To begin the infection chain, Outlaw attempts to brute-force systems via SSH. A shell script is then deployed which downloads and executes the miner payload, as well as extract a TAR file which contains additional malicious scripts and backdoor. 

 

The TAR folder contains binaries which related to the cryptocurrency miner used by the original payload, shell scripts for the execution of the payload, and scripts to control the backdoor. 

 

In addition, there are scripts which are able to detect rival miners already installed on a target system and, if necessary, delete them to eradicate competing forces when CPU power is stolen during mining operations. 

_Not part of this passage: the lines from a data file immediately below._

(** ** More concrete values *)

Module Fixtures.

(** A detector without reference portraits. *)
Definition no_refs : ApexDetector :=
  {| portrait_region := [90; 955; 77; 66];
     min_confidence := (11 # 25)%Q;
     reference_portraits := [] |}.

(** A detector whose region has no width: the portrait it cuts out is
    empty and cannot be compared. *)
Definition flat_region : ApexDetector :=
  {| portrait_region := [90; 955; 0; 66];
     min_confidence := (11 # 25)%Q;
     reference_portraits := [("wraith"%string, Sample.solid 66 77 200)] |}.

(** The near match of the first of the four screenshots. *)
Definition wraith_at_0 : match_dict :=
  {| character_name := "wraith";
     confidence := (47143125 # 49744125)%Q;
     url := "u0";
     screenshot_index := Some 0 |}.

(** What [process_screenshot_url] returns for a screenshot of grey level
    200. *)
Definition wraith_seen (u : string) : match_dict :=
  {| character_name := "wraith";
     confidence := (49744125 # 49744125)%Q;
     url := u;
     screenshot_index := None |}.

(** The queue entry "t1" decodes to the task of the four screenshots,
    any other text is no JSON. *)
Definition loads (task_str : string) : res Worker.task_data :=
  if String.eqb task_str "t1" then Ok Sample.four_task
  else Raise (ValueError "Expecting value").

Definition queue_of (entries : list string) (fs : list bool) : queued :=
  {| inbox := entries; world_of := Sample.four_world fs |}.

End Fixtures.

(** * Properties *)

(** ** The Python primitives on small inputs *)

Example split_default_region :
  Py.split "," "90,955,77,66" = ["90"; "955"; "77"; "66"]%string.
Proof. reflexivity. Qed.

Example split_trailing_comma : Py.split "," "a," = ["a"; ""]%string.
Proof. reflexivity. Qed.
(** The loop over the indices [a, a + len): the segments in the range are
    ordered, the others are as before *)
Lemma swap_loop_spec (len a : nat) (s : segments) (n : nat) :
  same_lengths s n -> (a + len <= n)%nat ->
  let s' := fold_left swap_body (seq a len) s in
  same_lengths s' n /\
  forall j, quad s' j =
            if (Nat.leb a j && Nat.ltb j (a + len))%bool
            then ordered (quad s j) else quad s j.
Proof.
  revert a s. induction len as [|len IH]; intros a s Hlen Hle; cbn [seq fold_left].
  - split; [exact Hlen|]. intros j. nat_cases.
  - destruct (IH (Datatypes.S a) (swap_body s a) (swap_body_lengths s a n Hlen))
      as [Hlen' Hquad]; [lia|].
    split; [exact Hlen'|]. intros j. rewrite Hquad.
    destruct (Nat.eq_dec a j) as [->|Hne].
    + rewrite (swap_body_here s j n Hlen) by lia. nat_cases.
    + rewrite (swap_body_elsewhere s a j Hne). nat_cases.
Qed.

Lemma swap_correction_spec (s : segments) (n : nat) :
  same_lengths s n ->
  same_lengths (swap_correction s) n /\
  forall j, (j < n)%nat -> quad (swap_correction s) j = ordered (quad s j).
Proof.
  intros Hlen. pose proof Hlen as (H0 & H1 & H2 & H3).
  unfold swap_correction. rewrite H0, H1, H2, H3, !Nat.min_id.
  destruct (swap_loop_spec n 0 s n Hlen) as [Hlen' Hquad]; [lia|].
  split; [exact Hlen'|]. intros j Hj. rewrite Hquad. nat_cases.
Qed.
Lemma range_whole (h : Heap) (self : loc) (d : QpData.t) (a : Np.ndarray Q) :
  objs h !! self = Some d -> rawdata d = Some a -> _range d = None ->
  (Np.flatten a = [] -> range self None h = (Raise ValueError, h)) /\
  (Np.flatten a <> [] ->
   exists lo hi h',
     range self None h = (Ok (lo, hi), h') /\
     h' = {| grids := grids h; objs := <[self := with_range d (Some (lo, hi))]> (objs h) |} /\
     lo ∈ Np.flatten a /\ hi ∈ Np.flatten a /\
     (forall x, x ∈ Np.flatten a -> lo <= x /\ x <= hi) /\
     range self None h' = (Ok (lo, hi), h')).
Proof.
  intros Hd Ha Hnone. split.
  - intros He. unfold range.
    rewrite (run_bind _ _ h d h (run_get_data h self d Hd)). rewrite Hnone.
    rewrite (run_bind _ _ h a h (run_raw h self d a Hd Ha)).
    unfold Np.amin. rewrite He. reflexivity.
  - intros Hne. destruct (amin_amax_spec a Hne) as (lo & hi & Hlo & Hhi & Hl & Hh & Hb).
    exists lo, hi. eexists. split; [|split; [reflexivity|]].
    + unfold range.
      rewrite (run_bind _ _ h d h (run_get_data h self d Hd)). rewrite Hnone.
      rewrite (run_bind _ _ h a h (run_raw h self d a Hd Ha)).
      rewrite (run_lift _ _ h lo Hlo), (run_lift _ _ h hi Hhi). reflexivity.
    + repeat split; try assumption; try (apply Hb; assumption).
      unfold range. cbn [bind St_Monad get_data objs].
      rewrite lookup_insert_eq. reflexivity.
Qed.

(** X13. [range] with no volume raises [ValueError] on data without
    samples.  Otherwise it returns two samples of the data, the first not
    above and the second not below any sample, stores the pair in the data
    object and returns the same pair when called again. *)
Theorem range_bounds (h : Heap) (self : loc) (d : QpData.t) (a : Np.ndarray Q) :
  objs h !! self = Some d -> rawdata d = Some a -> _range d = None ->
  (Np.flatten a = [] -> range self None h = (Raise ValueError, h)) /\
  (Np.flatten a <> [] ->
   exists lo hi h',
     range self None h = (Ok (lo, hi), h') /\
     h' = {| grids := grids h; objs := <[self := with_range d (Some (lo, hi))]> (objs h) |} /\
     lo ∈ Np.flatten a /\ hi ∈ Np.flatten a /\
     (forall x, x ∈ Np.flatten a -> lo <= x /\ x <= hi) /\
     range self None h' = (Ok (lo, hi), h')).
Proof. apply range_whole. Qed.

(** X14. For data that meets the invariant, the range of one volume lies
    within the range of the whole data, and is computed without touching the
    store. *)
Theorem range_of_volume_within_range `{Externals} (h : Heap) (self : loc) (d : QpData.t)
    (g : DataGrid.t) (a : Np.ndarray Q) (k : Z) :
  valid_data h self d g a -> _range d = None -> (0 <= k)%Z ->
  exists lo hi h' lov hiv,
    range self None h = (Ok (lo, hi), h') /\
    range self (Some (inject_Z k)) h = (Ok (lov, hiv), h) /\
    lo <= lov /\ lov <= hiv /\ hiv <= hi.
Proof.
  intros Hv Hnone Hk. pose proof Hv as (Hd & Hg & Ha & Hc & Hnv & Hnd & Hroi & Hpos & Hshape).
  pose proof (constructed_shapes g Hc) as (_ & _ & _ & Hl).
  assert (Hne : Np.flatten a <> []).
  { eapply flatten_nonempty; [exact Hshape|].
    apply Forall_app. split; [apply positive_extents, Hpos|].
    destruct (nvols d =? 1)%Z; repeat constructor. lia. }
  destruct (range_whole h self d a Hd Ha Hnone) as [_ Hr].
  destruct (Hr Hne) as (lo & hi & h' & Hrun & _ & _ & _ & Hb & _).
  destruct (volume_ok h self d g a k Hv Hk) as (v & Hvol & Hvs).
  assert (Hnev : Np.flatten v <> []).
  { eapply flatten_nonempty; [exact Hvs | apply positive_extents, Hpos]. }
  destruct (amin_amax_spec v Hnev) as (lov & hiv & Hlo & Hhi & Hlv & Hhv & Hbv).
  exists lo, hi, h', lov, hiv. split; [exact Hrun|].
  assert (Hsub : forall x, x ∈ Np.flatten v -> x ∈ Np.flatten a).
  { unfold volume in Hvol.
    rewrite (run_bind _ _ h a h (run_raw h self d a Hd Ha)) in Hvol.
    rewrite (run_bind _ _ h d h (run_get_data h self d Hd)) in Hvol.
    rewrite Hnd in Hvol. destruct (nvols d =? 1)%Z eqn:E1; cbn [Z.eqb Pos.eqb] in Hvol.
    - injection Hvol as <-. auto.
    - apply bind_inv in Hvol as (k' & h1 & Hk' & Hvol).
      apply lift_inv in Hk' as [_ ->]. apply lift_inv in Hvol as [Hvol _].
      apply (getitem_volume_flatten (Z.to_nat (nvols d)) k' (map Z.to_nat (DataGrid.shape g)));
        [exact Hshape | rewrite length_map, Hl; exact Hvol]. }
  split.
  - unfold range. rewrite (run_bind _ _ h v h Hvol).
    rewrite (run_lift _ _ h lov Hlo), (run_lift _ _ h hiv Hhi). reflexivity.
  - destruct (Hb lov (Hsub lov Hlv)) as [H1 _]. destruct (Hbv hiv Hhv) as [H2 _].
    destruct (Hb hiv (Hsub hiv Hhv)) as [_ H3]. auto.
Qed.

Local Close Scope Q_scope.

(* --------------------------------------------------------------------- *)
(** ** Time series, positions without volume number, 2D+time data *)

Lemma mapM_id {A} (l : list (Np.ndarray A)) : mapM (Np.getitem []) l = Ok l.
Proof.
  induction l as [|x l IH]; [reflexivity|].
  cbn [mapM]. rewrite IH. reflexivity.
Qed.






(** X17. [set_2dt] succeeds exactly on data with a single volume whose
    third extent is not 1.  It then makes the third extent the number of
    volumes of 4D data with the same raw array, the same ROI flag and the
    same grid object, whose shape now ends in 1 (the count of voxels of the
    grid is not recomputed); a second call raises the [RuntimeError]. In
    every other case it raises and changes nothing. *)
Theorem set_2dt_once (h : Heap) (self : loc) (d : QpData.t) (g : DataGrid.t) (s0 s1 s2 : Z) :
  objs h !! self = Some d -> grids h !! grid d = Some g ->
  DataGrid.shape g = [s0; s1; s2] ->
  (nvols d = 1%Z /\ s2 <> 1%Z ->
     exists h' d' g',
       set_2dt self h = (Ok tt, h') /\
       objs h' = <[self := d']> (objs h) /\ grids h' = <[grid d := g']> (grids h) /\
       nvols d' = s2 /\ ndim d' = 4%Z /\ raw_2dt d' = true /\
       roi d' = roi d /\ rawdata d' = rawdata d /\ grid d' = grid d /\
       DataGrid.shape g' = [s0; s1; 1%Z] /\ DataGrid.affine g' = DataGrid.affine g /\
       DataGrid.nvoxels g' = DataGrid.nvoxels g /\
       set_2dt self h' =
         (Raise (RuntimeError "Can only force to 2D timeseries if data was originally 3D static"),
          h')) /\
  (~ (nvols d = 1%Z /\ s2 <> 1%Z) ->
     set_2dt self h =
       (Raise (RuntimeError "Can only force to 2D timeseries if data was originally 3D static"),
        h)).
Proof.
  intros Hd Hg Hs.
  assert (Hrun : set_2dt self h =
            (if negb (nvols d =? 1)%Z || (s2 =? 1)%Z
             then raise (RuntimeError "Can only force to 2D timeseries if data was originally 3D static")
             else (put_data self (with_2dt d s2) ;;;
                   put_grid (grid d) (with_shape g (<[2%nat := 1%Z]> (DataGrid.shape g)))))
            h).
  { unfold set_2dt.
    rewrite (run_bind _ _ h d h (run_get_data h self d Hd)).
    rewrite (run_bind _ _ h g h (run_get_grid h _ g Hg)).
    rewrite Hs. reflexivity. }
  split.
  - intros [H1 H2]. rewrite Hrun, H1. cbn [Z.eqb Pos.eqb negb orb].
    apply Z.eqb_neq in H2 as H2b. rewrite H2b.
    eexists _, (with_2dt d s2), (with_shape g [s0; s1; 1%Z]).
    split; [rewrite Hs; reflexivity|].
    cbn [objs grids]. do 11 (split; [reflexivity|]).
    unfold set_2dt. cbn [bind St_Monad get_data get_grid objs grids].
    rewrite lookup_insert_eq. cbn [with_2dt grid nvols].
    rewrite lookup_insert_eq. cbn [lift py_nth with_shape DataGrid.shape lookup list_lookup].
    apply Z.eqb_neq in H2. rewrite H2. reflexivity.
  - intros Hn. rewrite Hrun.
    destruct (Z.eqb_spec (nvols d) 1) as [E1|E1]; [|reflexivity].
    destruct (Z.eqb_spec s2 1) as [E2|E2]; [reflexivity|].
    exfalso. apply Hn. auto.
Qed.

(* --------------------------------------------------------------------- *)
(** ** Bounding box of an ROI *)

(** ** Voxels of a rectangular array *)

Lemma get_at_cons {A} (l : list (Np.ndarray A)) i idx y :
  l !! i = Some y -> Np.get_at (Np.Arr l) (i :: idx) = Np.get_at y idx.
Proof.
  intros Hy. unfold Np.get_at. cbn [map Np.getitem].
  rewrite (norm_int_in (length l) (Z.of_nat i)) by (apply lookup_lt_Some in Hy; lia).
  cbn [bind Result_Monad]. rewrite Nat2Z.id, (py_nth_lookup l i y Hy). reflexivity.
Qed.

(** The samples of an array are its voxels. *)
Lemma flatten_voxels {A} shp : forall (a : Np.ndarray A),
  Np.has_shape shp a ->
  forall x, x ∈ Np.flatten a <->
    exists idx, Forall2 (fun i n => i < n)%nat idx shp /\ Np.get_at a idx = Ok (Np.Scalar x).
Proof.
  induction shp as [|n shp IH]; intros a Ha x.
  - destruct Ha as [y ->]. cbn [Np.flatten]. rewrite list_elem_of_singleton. split.
    + intros ->. exists []. split; [constructor | reflexivity].
    + intros (idx & Hidx & Hx). apply Forall2_nil_inv_r in Hidx as ->.
      cbn in Hx. congruence.
  - destruct Ha as (l & -> & Hl & Hall). cbn [Np.flatten]. rewrite elem_of_concat. split.
    + intros (fy & Hx & Hfy). apply list_elem_of_fmap in Hfy as (y & -> & Hy).
      apply list_elem_of_lookup in Hy as (i & Hy).
      assert (Hys : Np.has_shape shp y).
      { rewrite List.Forall_forall in Hall. apply Hall, list_elem_of_In, list_elem_of_lookup. eauto. }
      apply (IH y Hys) in Hx as (idx & Hidx & Hx).
      exists (i :: idx). split.
      * constructor; [apply lookup_lt_Some in Hy; lia | exact Hidx].
      * rewrite (get_at_cons l i idx y Hy). exact Hx.
    + intros (idx & Hidx & Hx). apply Forall2_cons_inv_r in Hidx as (i & idx' & Hi & Hidx & ->).
      destruct (lookup_lt_is_Some_2 l i) as (y & Hy); [lia|].
      rewrite (get_at_cons l i idx' y Hy) in Hx.
      assert (Hys : Np.has_shape shp y).
      { rewrite List.Forall_forall in Hall. apply Hall, list_elem_of_In, list_elem_of_lookup. eauto. }
      exists (Np.flatten y). split.
      * apply (IH y Hys). eauto.
      * apply list_elem_of_fmap. exists y. split; [reflexivity|].
        apply list_elem_of_lookup. eauto.
Qed.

One of the files of particular interest, rsync, is a Perl-based Shellbot which is able to download and execute files and shell commands, as well as launch distributed denial-of-service (DDoS) attacks. 

 

Now that infection has been established and the system has been connected to Outlaw's botnet, the malware will start looking around for more targets to infect. Two files downloaded by the scripts, tsm32 and tsm64, act as scanners to propagate the miner and are also able to send remote commands to execute malware. 

 

"Given that Perl is installed in the machine, the use of Perl programming language for its backdoor ensures the malware flexibility to execute in both Linux- and Windows-based systems," Trend Micro says. "And should the group decide to sell the code, the maintenance of the code would be easier for the buyer for more possible uses, adjustments, and execution." 

 

The presence of an APK, as of yet unused, suggests that Android may be the next operating system Outlaw will try to attack. 

 

The techniques used in the new campaign are similar to a previous Outlaw attack wave detected in November 2018. 

 

Two variants were spotted last year, of which used a miner and a Haiduc-based dropper, whilst the other utilized brute-force attacks and attempted to exploit the Microsoft Remote Desktop Protocol and cloud administration cPanel for the purpose of privilege escalation. In both cases, a Monero miner was deployed and over 200,000 systems were infected worldwide.